### Stored items

★ ★ ★

(** ** Labels and keys (builders.go) *)

Definition LabelName : string := "app.kubernetes.io/name".
Definition LabelInstance : string := "app.kubernetes.io/instance".
Definition LabelManagedBy : string := "app.kubernetes.io/managed-by".
Definition LabelCluster : string := "fs.go-faster.org/cluster".
Definition LabelNode : string := "fs.go-faster.org/node".
Definition LabelRack : string := "fs.go-faster.org/rack".
Definition AppName : string := "fs".
Definition KindStatefulSet : string := "StatefulSet".
Definition OperatorName : string := "fs-operator".

Definition AnnotationRestartRevision : string := "fs.go-faster.org/restart-revision".
Definition AnnotationConfigRevision : string := "fs.go-faster.org/config-revision".
Definition AnnotationTemplateRevision : string := "fs.go-faster.org/template-revision".

Definition ClusterSecretKey : string := "secret".
Definition AdminTokenKey : string := "token".
Definition AccessKeyKey : string := "access-key".
Definition SecretKeyKey : string := "secret-key".

Definition SelectorLabels (cluster : string) : gmap string string :=
  {[ LabelName := AppName; LabelCluster := cluster ]}.

Definition NodeSelectorLabels (cluster node : string) : gmap string string :=
  <[LabelNode := node]> (SelectorLabels cluster).

Definition ObjectLabels (cluster : string) : gmap string string :=
  <[LabelManagedBy := OperatorName]> (<[LabelInstance := cluster]> (SelectorLabels cluster)).

Definition NodeObjectLabels (cluster : string) (node : Node) : gmap string string :=
  let labels := <[LabelNode := node_Name node]> (ObjectLabels cluster) in
  if bool_decide (node_Rack node ≠ "") then <[LabelRack := node_Rack node]> labels else labels.

(** ** Secrets *)

Definition ref_or (ref : option string) (fallback : string) : string :=
  match ref with
  | Some name => if bool_decide (name ≠ "") then name else fallback
  | None => fallback
  end.

Definition ClusterSecretSource (cluster : FSCluster) : string :=
  ref_or (ClusterSecretRef (fsc_Spec cluster)) (ClusterSecretName (fsc_Name cluster)).

Definition RootCredentialsSource (cluster : FSCluster) : string :=
  ref_or (RootCredentialsSecretRef (Auth (fsc_Spec cluster)))
    (RootCredentialsSecretName (fsc_Name cluster)).

Definition newSecret (cluster : FSCluster) (name : string) (data : gmap string string) : Secret :=
  mkSecret name (fsc_Namespace cluster) (ObjectLabels (fsc_Name cluster)) ∅ ∅ data.

Section secrets.
Context {W P : Type} `{!KubeClient W}.

Definition NewClusterSecret (cluster : FSCluster) : M (Env W P) Secret :=
  secret ← wrap_err "mint cluster secret" keygen_Token;
  ret (newSecret cluster (ClusterSecretName (fsc_Name cluster)) {[ ClusterSecretKey := secret ]}).

Definition NewAdminTokenSecret (cluster : FSCluster) : M (Env W P) Secret :=
  token ← wrap_err "mint admin token" keygen_Token;
  ret (newSecret cluster (AdminTokenSecretName (fsc_Name cluster)) {[ AdminTokenKey := token ]}).

Definition NewRootCredentialsSecret (cluster : FSCluster) : M (Env W P) Secret :=
  accessKey ← wrap_err "mint root access key" keygen_AccessKey;
  secretKey ← wrap_err "mint root secret key" keygen_Token;
  ret (newSecret cluster (RootCredentialsSecretName (fsc_Name cluster))
         {[ AccessKeyKey := accessKey; SecretKeyKey := secretKey ]}).
End secrets.

Definition NewNodeConfigSecret (cluster : FSCluster) (node : Node) (config : RenderedConfig) : Secret :=
  mkSecret (ConfigSecretName (node_Name node)) (fsc_Namespace cluster)
    (NodeObjectLabels (fsc_Name cluster) node)
    {[ AnnotationConfigRevision := rc_Revision config ]}
    {[ ConfigFileName := Data config ]} ∅.
(** What one observation from a fresh pass finds, in one statement. *)
Lemma observe_nodes_spec p live :
  p_health p = no_health → (Z.of_nat (length (p_nodes p)) < 2 ^ 31)%Z →
  let h := observe_nodes p live in
  h_notReady h = down_names live (p_nodes p) ∧
  h_ready h = count_up live (p_nodes p) ∧
  h_current h = count_current live (desired_revisions (desired_sets p)) (p_nodes p) ∧
  h_domains h = size (domain_set (fsc_Spec (p_cluster p)) (p_nodes p)) ∧
  h_downDomains h = size (down_domain_set (fsc_Spec (p_cluster p)) live (p_nodes p)).
Proof.
  intros Hh Hlen. unfold observe_nodes. rewrite Hh.
  set (desired := desired_revisions (desired_sets p)).
  destruct (observe_foldl (fsc_Spec (p_cluster p)) live desired (p_nodes p) (mkTally no_health ∅ ∅))
    as (H1 & H2 & H3 & _ & H5 & H6).
  destruct (observe_foldl_range (fsc_Spec (p_cluster p)) live desired (p_nodes p)
    (mkTally no_health ∅ ∅)) as [R1 R2]; [done..|].
  assert (B1 := filter_le_length (λ node, serving live (node_Name node) = true) (p_nodes p)).
  assert (B2 := filter_le_length (λ node, current_in live desired (node_Name node) = true) (p_nodes p)).
  cbn [h_ready h_current h_notReady h_domains h_downDomains no_health t_health t_domains t_down] in *.
  rewrite Z.add_0_l in H2, H3. rewrite H1, H5, H6, !union_empty_r_L.
  rewrite (wrap32_id _ R1), (wrap32_id (count_up _ _)) in H2 by (unfold count_up, in_int32; lia).
  rewrite (wrap32_id _ R2), (wrap32_id (count_current _ _ _)) in H3
    by (unfold count_current, in_int32; lia).
  done.
Qed.

(** ** Readiness against the write quorum

    The contract of fs the readiness rule is about: a partition has three
    replicas, spread over distinct domains when there are three, over all of
    them otherwise, and a write needs two of the three. *)

Definition spread (domains : gset string) (replicas : list string) : Prop :=
  length replicas = 3 ∧ (∀ d, d ∈ replicas → d ∈ domains) ∧
  if decide (3 ≤ size domains) then NoDup replicas else ∀ d, d ∈ domains → d ∈ replicas.

Definition quorum (down : gset string) (replicas : list string) : Prop :=
  2 ≤ length (filter (λ d, d ∉ down) replicas).

Definition every_write_acknowledged (domains down : gset string) : Prop :=
  ∀ replicas, spread domains replicas → quorum down replicas.

Lemma set_two (X : gset string) : 2 ≤ size X → ∃ a b, a ∈ X ∧ b ∈ X ∧ a ≠ b.
Proof.
  intros H. destruct (size_pos_elem_of X) as [a Ha]; [lia|].
  destruct (size_pos_elem_of (X ∖ {[a]})) as [b Hb].
  { rewrite size_difference, size_singleton by set_solver. lia. }
  exists a, b. set_solver.
Qed.

Lemma set_third (X : gset string) a b : 3 ≤ size X → ∃ c, c ∈ X ∧ c ≠ a ∧ c ≠ b.
Proof.
  intros H. destruct (size_pos_elem_of (X ∖ {[a; b]})) as [c Hc]; [|exists c; set_solver].
  assert (size X ≤ size (X ∖ {[a; b]}) + size ({[a; b]} : gset string)).
  { rewrite <- size_union by set_solver. apply subseteq_size. intros x Hx.
    destruct (decide (x ∈ ({[a; b]} : gset string))); set_solver. }
  assert (size ({[a; b]} : gset string) ≤ 2).
  { change ({[a; b]} : gset string) with ({[a]} ∪ {[b]} : gset string).
    rewrite size_union_alt, size_singleton.
    assert (size ({[b]} ∖ {[a]} : gset string) ≤ size ({[b]} : gset string))
      by (apply subseteq_size; set_solver).
    rewrite size_singleton in *. lia. }
  lia.
Qed.

Lemma size_le_1_eq (X : gset string) a b : size X ≤ 1 → a ∈ X → b ∈ X → a = b.
Proof.
  intros H Ha Hb. destruct (decide (a = b)) as [|Hne]; [done|exfalso].
  assert (size ({[a; b]} : gset string) ≤ size X) by (apply subseteq_size; set_solver).
  change ({[a; b]} : gset string) with ({[a]} ∪ {[b]} : gset string) in *.
  rewrite size_union, !size_singleton in * by set_solver. lia.
Qed.

(** Domains counted against the tolerance decide the quorum exactly. *)
Lemma tolerance_quorum (domains down : gset string) :
  down ⊆ domains →
  size down ≤ (if (DefaultLayoutWidth <=? Z.of_nat (size domains))%Z then 1 else 0)
  ↔ every_write_acknowledged domains down.
Proof.
  intros Hsub. unfold every_write_acknowledged, spread, quorum, DefaultLayoutWidth.
  destruct (Z.leb_spec 3 (Z.of_nat (size domains))) as [Hw|Hw].
  - destruct (decide (3 ≤ size domains)); [|lia]. split.
    + intros Hdown replicas (Hl & _ & Hnd).
      destruct replicas as [|a [|b [|c [|]]]]; try done. rewrite !filter_cons, filter_nil.
      rewrite !NoDup_cons in Hnd.
      assert (∀ x y, x ∈ down → y ∈ down → x = y) by eauto using size_le_1_eq.
      repeat case_decide; simpl; try lia; exfalso;
        repeat match goal with H : ¬ (_ ∉ down) |- _ => apply dec_stable in H end; set_solver.
    + intros Hq. destruct (decide (size down ≤ 1)) as [|Hn]; [done|exfalso].
      destruct (set_two down) as (a & b & Ha & Hb & Hab); [lia|].
      destruct (set_third domains a b) as (c & Hc & Hca & Hcb); [lia|].
      specialize (Hq [a; b; c]). rewrite !filter_cons, filter_nil in Hq.
      rewrite (decide_False (P := a ∉ down)), (decide_False (P := b ∉ down)) in Hq by auto.
      enough (2 ≤ length (if decide (c ∉ down) then [c] else [])) by (case_decide; simpl in *; lia).
      apply Hq. split; [done|]. split; [set_solver|].
      repeat (apply NoDup_cons; split); [set_solver..|constructor].
  - destruct (decide (3 ≤ size domains)); [lia|]. split.
    + intros Hdown replicas (Hl & _). assert (down = ∅) as ->.
      { apply leibniz_equiv, size_empty_iff. lia. }
      destruct replicas as [|a [|b [|c [|]]]]; try done.
      rewrite !filter_cons, filter_nil, !decide_True by set_solver. simpl. lia.
    + intros Hq. destruct (decide (down = ∅)) as [->|Hn]; [by rewrite size_empty|exfalso].
      apply set_choose_L in Hn as [d Hd].
      assert (Hno : ∀ l, domains ≡ {[d]} ∪ l → size l ≤ 1 → l ## {[d]} → False).
      { intros l Hl Hs Hdis.
        destruct (decide (l = ∅)) as [->|Hne].
        - specialize (Hq [d; d; d]). rewrite !filter_cons, filter_nil, !(decide_False (P := d ∉ down)) in Hq by auto.
          enough (2 ≤ @length string []) by (simpl in *; lia).
          apply Hq. split; [done|]. split; set_solver.
        - apply set_choose_L in Hne as [e He].
          specialize (Hq [d; d; e]). rewrite !filter_cons, filter_nil in Hq.
          rewrite !(decide_False (P := d ∉ down)) in Hq by auto.
          enough (2 ≤ length (if decide (e ∉ down) then [e] else [])) by (case_decide; simpl in *; lia).
          apply Hq. split; [done|]. split; [set_solver|].
          intros x Hx. rewrite Hl, elem_of_union, elem_of_singleton in Hx.
          destruct Hx as [->|Hx]; [set_solver|]. rewrite (size_le_1_eq l x e Hs Hx He). set_solver. }
      apply (Hno (domains ∖ {[d]})); [| |set_solver].
      { intros x. destruct (decide (x = d)); set_solver. }
      rewrite size_difference, size_singleton by set_solver. lia.
Qed.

★ ★ ★

### What you should do
Please give the number of lines above that contain the string "then", and nothing more.

### Answer section
6